**EXERCISE**
In the listing below, print exactly the lines from the first through the one that contains "Definition read_header (f".

**DATASET RECORDS**
(* ===== verification/PackageRead.v ===== *)
(** The reader of packages
    ([engine/crates/shared/src/vfs/package.rs]): opening a file that may hold
    anything, and reading ranges of its entries through a cache.

    A package is opened and later read from a file, whose contents are an argument
    of each call: the file may have changed, or be gone. *)
From S2P Require Import Prelude Text Wire PackagePath Package.

(** * Reading a file *)

(** [read_exact] of [n] bytes at a position. *)
Definition read_exact (f : list Z) (pos n : Z) : outcome PackageError (list Z) :=
  if pos + n <=? lenZ f then mret (sub f pos (pos + n)) else Fail (Io UnexpectedEof).

Definition read_header (f : list Z) : outcome PackageError Header :=
  buf ← read_exact f 0 HEADER_SIZE;
  if negb (bool_decide (sub buf 0 4 = MAGIC)) then Fail BadMagic else
  let version := le_value (sub buf 4 8) in
  if negb (version =? FORMAT_VERSION) then Fail (UnsupportedVersion version) else
  mret {| header_entries := le_value (sub buf 8 12); header_chunks := le_value (sub buf 12 16);
          chunk_table_offset := le_value (sub buf 16 24); index_offset := le_value (sub buf 24 32) |}.

(** * Opening *)

Definition MIN_INDEX_RECORD_BYTES : Z := 22.

Definition check_bounds (h : Header) (file_len : Z) : outcome PackageError unit :=
  size ← ok_or (u64_checked_mul (header_chunks h) 16) BadIndex;
  chunk_table_end ← ok_or (u64_checked_add (chunk_table_offset h) size) BadIndex;
  if file_len <? chunk_table_end then Fail BadIndex else
  if index_offset h <? chunk_table_end then Fail BadIndex else
  let index_region := Z.max (file_len - index_offset h) 0 in
  if index_region / MIN_INDEX_RECORD_BYTES <? header_entries h then Fail BadIndex else
  mret tt.

Definition read_chunk_entry (f : list Z) (table pos : Z) : outcome PackageError ChunkEntry :=
  buf ← read_exact f pos 16;
  let data_offset := le_value (sub buf 0 8) in
  let compressed_size := le_value (sub buf 8 12) in
  let raw_size := le_value (sub buf 12 16) in
  chunk_end ← ok_or (u64_checked_add data_offset compressed_size) BadIndex;
  if table <? chunk_end then Fail BadIndex else
  if data_offset <? HEADER_SIZE then Fail BadIndex else
  if MAX_CHUNK_RAW_SIZE <? raw_size then Fail BadIndex else
  mret {| data_offset := data_offset; compressed_size := compressed_size; raw_size := raw_size |}.

Fixpoint read_chunk_table (n : nat) (f : list Z) (table pos : Z) : outcome PackageError (list ChunkEntry) :=
  match n with
  | O => mret []
  | S n =>
      c ← read_chunk_entry f table pos;
      cs ← read_chunk_table n f table (pos + 16);
      mret (c :: cs)
  end.

(** The loop over the chunks of an entry: all of the stride's size, the last one
    no larger; the answer is their sum. *)
Fixpoint span_sum (stride chunk_sum : Z) (span : list ChunkEntry) : outcome PackageError Z :=
  match span with
  | [] => mret chunk_sum
  | c :: rest =>
      let is_last := bool_decide (rest = []) in
      if negb is_last && negb (raw_size c =? stride) then Fail BadIndex else
      if is_last && (stride <? raw_size c) then Fail BadIndex else
      chunk_sum ← ok_or (u64_checked_add chunk_sum (raw_size c)) BadIndex;
      span_sum stride chunk_sum rest
  end.

Definition check_entry (cs : list ChunkEntry) (e : EntryMeta) : outcome PackageError unit :=
  last ← ok_or (u32_checked_add (first_chunk e) (chunk_count e)) BadIndex;
  if as_u32 (lenZ cs) <? last then Fail BadIndex else
  if chunk_count e =? 0 then
    (if negb (entry_raw_size e =? 0) then Fail BadIndex else mret tt)
  else
    c ← idx cs (first_chunk e);
    let stride := raw_size c in
    if stride =? 0 then Fail BadIndex else
    span ← slice cs (first_chunk e) last;
    chunk_sum ← span_sum stride 0 span;
    if negb (chunk_sum =? entry_raw_size e) then Fail BadIndex else mret tt.

(** One record of the index, and where the next one starts. *)
Definition read_entry_record (f : list Z) (pos : Z) : outcome PackageError (EntryMeta * Z) :=
  len_buf ← read_exact f pos 2;
  let path_len := le_value len_buf in
  path ← read_exact f (pos + 2) path_len;
  if negb (utf8 path) then Fail BadIndex else
  meta ← read_exact f (pos + 2 + path_len) 20;
  mret ({| entry_path := path; entry_raw_size := le_value (sub meta 0 8); entry_crc32 := le_value (sub meta 8 12);
           first_chunk := le_value (sub meta 12 16); chunk_count := le_value (sub meta 16 20) |},
        pos + 2 + path_len + 20).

**OUTPUT BELOW**
(* ===== verification/PackageRead.v ===== *)
(** The reader of packages
    ([engine/crates/shared/src/vfs/package.rs]): opening a file that may hold
    anything, and reading ranges of its entries through a cache.

    A package is opened and later read from a file, whose contents are an argument
    of each call: the file may have changed, or be gone. *)
From S2P Require Import Prelude Text Wire PackagePath Package.

(** * Reading a file *)

(** [read_exact] of [n] bytes at a position. *)
Definition read_exact (f : list Z) (pos n : Z) : outcome PackageError (list Z) :=
  if pos + n <=? lenZ f then mret (sub f pos (pos + n)) else Fail (Io UnexpectedEof).

Definition read_header (f : list Z) : outcome PackageError Header :=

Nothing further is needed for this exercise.